Without having the benefit of a wiring schematic in front of me, I’m just guessing, but it would seem to me that since the dash components, including the emergency flashers, worked before but not now, it’s not out of the realm of possibility that a hidden fuse or fusible link might have been affected by the power surge. In Type A motorhomes, the dash components typically are powered by the engine cranking battery, rather than the house battery bank, meaning the ignition key must be on in order to use the dash equipment (the flashers and perhaps the radio being the exceptions). But if yours was indeed wired to the auxiliary battery bank, it’s possible the service shop missed an in-line fuse or, more likely, a fusible link somewhere in the system.

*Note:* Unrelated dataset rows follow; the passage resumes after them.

(* ===== verification/ImError.v ===== *)
(** * Errors and JSON values

    [crates/im-core/src/error.rs]: the error type every fallible operation of
    im-core returns, and the [serde_json::Value] its payloads carry. An object
    is the list of its entries; [serde_json::Map] keeps keys unique. *)

From S2P Require Import Prelude RustStr.

(** ** serde_json::Value *)

Inductive Number : Type :=
| PosInt (n : Z)
| NegInt (n : Z)
| Float (bits : Z).

Inductive Value : Type :=
| VNull
| VBool (b : bool)
| VNumber (n : Number)
| VString (s : string)
| VArray (l : list Value)
| VObject (m : list (string * Value)).

Fixpoint assoc {A} (k : string) (m : list (string * A)) : option A :=
  match m with
  | [] => None
  | (k', v) :: m => if bool_decide (k = k') then Some v else assoc k m
  end.

Definition as_object (v : Value) : option (list (string * Value)) :=
  match v with VObject m => Some m | _ => None end.
Definition as_str (v : Value) : option string :=
  match v with VString s => Some s | _ => None end.
Definition as_array (v : Value) : option (list Value) :=
  match v with VArray l => Some l | _ => None end.
Definition as_bool (v : Value) : option bool :=
  match v with VBool b => Some b | _ => None end.
Definition as_u64 (v : Value) : option Z :=
  match v with VNumber (PosInt n) => Some n | _ => None end.
Definition is_object (v : Value) : bool :=
  match v with VObject _ => true | _ => false end.
Definition is_array (v : Value) : bool :=
  match v with VArray _ => true | _ => false end.

(** [Value::get] with a string index: absent on anything but an object. *)
Definition vget (v : Value) (k : string) : option Value :=
  as_object v ≫= assoc k.

(** [Value::pointer] for a path of object keys. *)
Fixpoint pointer (v : Value) (path : list string) : option Value :=
  match path with
  | [] => Some v
  | k :: path => vget v k ≫= λ v', pointer v' path
  end.

(** ** ImError *)

Inductive DeviceRevokeOutcomeCategory : Type :=
| CancelledBeforeSubmit
| RejectedBeforeCommit
| OutcomeUnknown.

Inductive IdentityVaultFailure : Type :=
| VaultUnavailable
| MetadataMissing
| MetadataUnverified
| WorkspaceMismatch
| DeviceMismatch
| RecordOpenFailed
| VerificationFailed.

Inductive AttachmentTransferFailure : Type :=
| Network
| Stalled
| Incomplete
| RangeRejected
| TransferCancelled.

Inductive AttachmentPreparationStage : Type :=
| StageSession
| StageHistory
| StageDiscovery
| StageTicket.

Inductive ImError : Type :=
| InvalidInput (field : option string) (message : string)
| IdentityRequired
| IdentityNotFound (selector : string)
| DefaultIdentityMissing
| IdentityNotReady (identity : string) (missing : list string)
| IdentityVault (failure : IdentityVaultFailure)
| AuthRequired
| SessionExpired
| PermissionDenied
| LocalIdentityRecoveryRequired
| PeerNotFound (peer : string)
| GroupNotFound (group : string)
| CursorInvalid
| CursorStale
| InventoryIncomplete
| InventoryTooLarge
| DeviceRevokeOutcome (category : DeviceRevokeOutcomeCategory)
| MessageNotFound (message_id : string)
| TransportUnavailable (detail : string)
| AttachmentPreparation (stage : AttachmentPreparationStage) (retryable : bool)
    (cause : ImError)
| AttachmentTransfer (failure : AttachmentTransferFailure) (received_bytes : Z)
    (expected_bytes : option Z) (retryable : bool) (detail : string)
| UnsupportedCapability (capability : string)
| LocalStateUnavailable (detail : string)
| LocalStateUpgradeRequired (from_version target_version : Z)
| LocalStateUpgradeInProgress
| LocalStateUpgradeFailed (phase code : string)
| IdentityUnresolved (detail : string)
| IdentityBindingConflict (detail : string)
| ConversationAliasConflict (alias existing_target requested_target : string)
| MessageWireIdentityConflict (message_id : string)
| CanonicalGroupIdentityMissing (group : string)
| LocalProjectionUnavailable (detail : string)
| PathUnavailable (path_kind detail : string)
| CredentialFileUnreadable (path_kind detail : string)
| SkillOnboarding (code phase : string) (retryable : bool)
| Service (status_code : option Z) (code : option string) (message : string)
    (data : option Value)
| Serialization (detail : string)
| Io (detail : string)
| Internal (message : string).

Notation ImResult := (result ImError).

Definition invalid_input (field : option string) (message : string) : ImError :=
  InvalidInput field message.
Definition unsupported (capability : string) : ImError :=
  UnsupportedCapability capability.

(** A service error that carries only a stable code and a message; [error] of
    sync_inbox.rs and [sync_error] of sync_v2.rs both build this value. *)
Definition sync_error (code message : string) : ImError :=
  Service None (Some code) message None.

(** [local_state_unavailable]: what a failed SQLite statement becomes. The
    statements of the model fail only on a violated constraint. *)
Definition local_state_unavailable (detail : string) : ImError :=
  LocalStateUnavailable detail.

(** The stable code of an error, when it carries one. *)
Definition error_code (e : ImError) : option string :=
  match e with Service _ code _ _ => code | _ => None end.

It’s also possible that the 12-volt hot lead to the radio and the flashers has simply come loose from its connection. Wires and slip connectors can work loose over time as the motorhome bounces along down the highway. A closer inspection might be in order. One thing you can do is to physically trace the hot lead from the radio and see where it connects to the fuse block or accessory panel. If all else fails, you could always run a new wire and protect that circuit with an in-line fuse.

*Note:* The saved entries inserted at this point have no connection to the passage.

(* ===== verification/Dto.v ===== *)
(** * Message-sync data transfer objects

    The request, outcome and update records of
    [crates/im-core/src/messages/dto.rs] that the sync engine exchanges. The
    public [Message] projection is a type parameter: the engine only carries it. *)

From S2P Require Import Prelude RustStr ImError.

Inductive MessageSyncStatus : Type :=
| Idle
| Changed
| RecoveryRequired
| RetryableFailure
| AuthRevoked
| SyncBlocked.
#[export] Instance MessageSyncStatus_eq_dec : EqDecision MessageSyncStatus.
Proof. solve_decision. Defined.

Record MessageSyncRequest : Type := {
  reason : string;
  limit : option Z
}.

Inductive MessageDirection : Type := Outgoing | Incoming | UnknownDirection.
#[export] Instance MessageDirection_eq_dec : EqDecision MessageDirection.
Proof. solve_decision. Defined.

Section Dto.
Context {Message : Type}.

Record CommittedIncomingMessage : Type := {
  cim_event_id : string;
  cim_logical_message_id : string;
  cim_source : string;
  cim_direction : MessageDirection;
  cim_message : Message
}.

Record MessageSyncOutcome : Type := {
  so_status : MessageSyncStatus;
  so_events_applied : Z;
  so_pages_fetched : Z;
  so_messages_hydrated : Z;
  so_duplicates_skipped : Z;
  so_older_history_excluded : bool;
  so_changed_conversation_ids : list string;
  so_committed_incoming_messages : list CommittedIncomingMessage;
  so_error_code : option string;
  so_warnings : list string
}.

Record MessageReceiveOutcome : Type := {
  ro_status : MessageSyncStatus;
  ro_complete : bool;
  ro_events_received : Z;
  ro_pages_fetched : Z;
  ro_messages_hydrated : Z;
  ro_duplicates_skipped : Z;
  ro_older_history_excluded : bool;
  ro_error_code : option string;
  ro_warnings : list string
}.

Definition status_succeeded (s : MessageSyncStatus) : bool :=
  match s with Idle | Changed => true | _ => false end.

Definition from_receive_run (value : MessageSyncOutcome) : MessageReceiveOutcome := {|
  ro_status := so_status value;
  ro_complete :=
    status_succeeded (so_status value)
    && negb (existsb (λ w, bool_decide (w = "sync.budget_exhausted")
                           || starts_with w "sync.lane.") (so_warnings value));
  ro_events_received := so_events_applied value;
  ro_pages_fetched := so_pages_fetched value;
  ro_messages_hydrated := so_messages_hydrated value;
  ro_duplicates_skipped := so_duplicates_skipped value;
  ro_older_history_excluded := so_older_history_excluded value;
  ro_error_code := so_error_code value;
  ro_warnings := so_warnings value
|}.

Definition compatibility_outcome (self : MessageReceiveOutcome) : MessageSyncOutcome := {|
  so_status := ro_status self;
  so_events_applied := 0;
  so_pages_fetched := ro_pages_fetched self;
  so_messages_hydrated := ro_messages_hydrated self;
  so_duplicates_skipped := ro_duplicates_skipped self;
  so_older_history_excluded := ro_older_history_excluded self;
  so_changed_conversation_ids := [];
  so_committed_incoming_messages := [];
  so_error_code := ro_error_code self;
  so_warnings := ro_warnings self
|}.

Inductive MessageProcessingStatus : Type :=
| Applied
| Retrying
| Blocked
| Discarded
| ResyncRequired.

Record MessageProcessingUpdate : Type := {
  up_event_id : string;
  up_status : MessageProcessingStatus;
  up_changed_conversation_ids : list string;
  up_committed_incoming_messages : list CommittedIncomingMessage;
  up_error_code : option string
}.

Record MessageProcessingOutcome : Type := {
  po_complete : bool;
  po_pending_count : Z;
  po_blocked_count : Z;
  po_discarded_count : Z;
  po_events_applied : Z;
  po_changed_conversation_ids : list string;
  po_committed_incoming_messages : list CommittedIncomingMessage;
  po_error_code : option string
}.
End Dto.
Arguments CommittedIncomingMessage : clear implicits.
Arguments MessageSyncOutcome : clear implicits.
Arguments MessageProcessingUpdate : clear implicits.
Arguments MessageProcessingOutcome : clear implicits.
#[export] Instance MessageProcessingStatus_eq_dec : EqDecision MessageProcessingStatus.
Proof. solve_decision. Defined.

If it’s still possible to obtain the wiring diagrams from Fleetwood or perhaps online, we’d be able to discern where those protective devices might be located, as well as where the connection for the radio is made. Rarely will an RV manufacturer use fusible links, but chassis makers use them, so you might want to go on that “needle in a haystack” search under and behind the dash to avoid having to take the coach back in. A fusible link that is blown typically has insulation that appears burned or bubbled.  And, of course, a loose wire hanging there would be more obvious.

In Need Of A Charge

Dear RV Doctor:

I have two questions. First, I have a 1992 Winnebago with a generator that will not start. I try to start it manually from outside, but all I get is a buzzing noise. Second, it seems the auxiliary batteries are not recharging themselves. What could be the problem?

Kenny Williams
Cleveland, Mississippi

I believe your two questions are related. Apparently, because of the low-voltage condition of the battery bank, the generator is not being provided sufficient voltage to start. That buzzing noise you hear is likely the starter solenoid or relay trying to pass the battery voltage to the generator starter circuit. There’s simply not enough voltage to get that generator cranked. Since RV batteries cannot recharge themselves, they require a charging device of some type to replenish the amp-hours stored in each cell of each battery. I’m guessing the battery bank is simply not fully charged. Good RV technicians will first eliminate the batteries as the cause, then look to the charging system on that RV, and finally to the loads connected to that system.

Most charging converters are very good at converting 120 volts AC to 12 volts DC for powering all the 12-volt devices found in the motorhome, but lack the sophistication of a processor-controlled charger. Custom charging algorithms, determined by battery type, bank size, and the electrolyte temperature, are needed for proper and complete battery charging. I’ve always been a strong proponent of adding a dedicated battery charger, one that can fully charge a battery bank without the fear of overcharging it.

The answer to your second question will be evident after verifying the integrity of the batteries themselves, the charging methodology, and the loads in the system. By the time all faults are identified and rectified, your first question will be moot.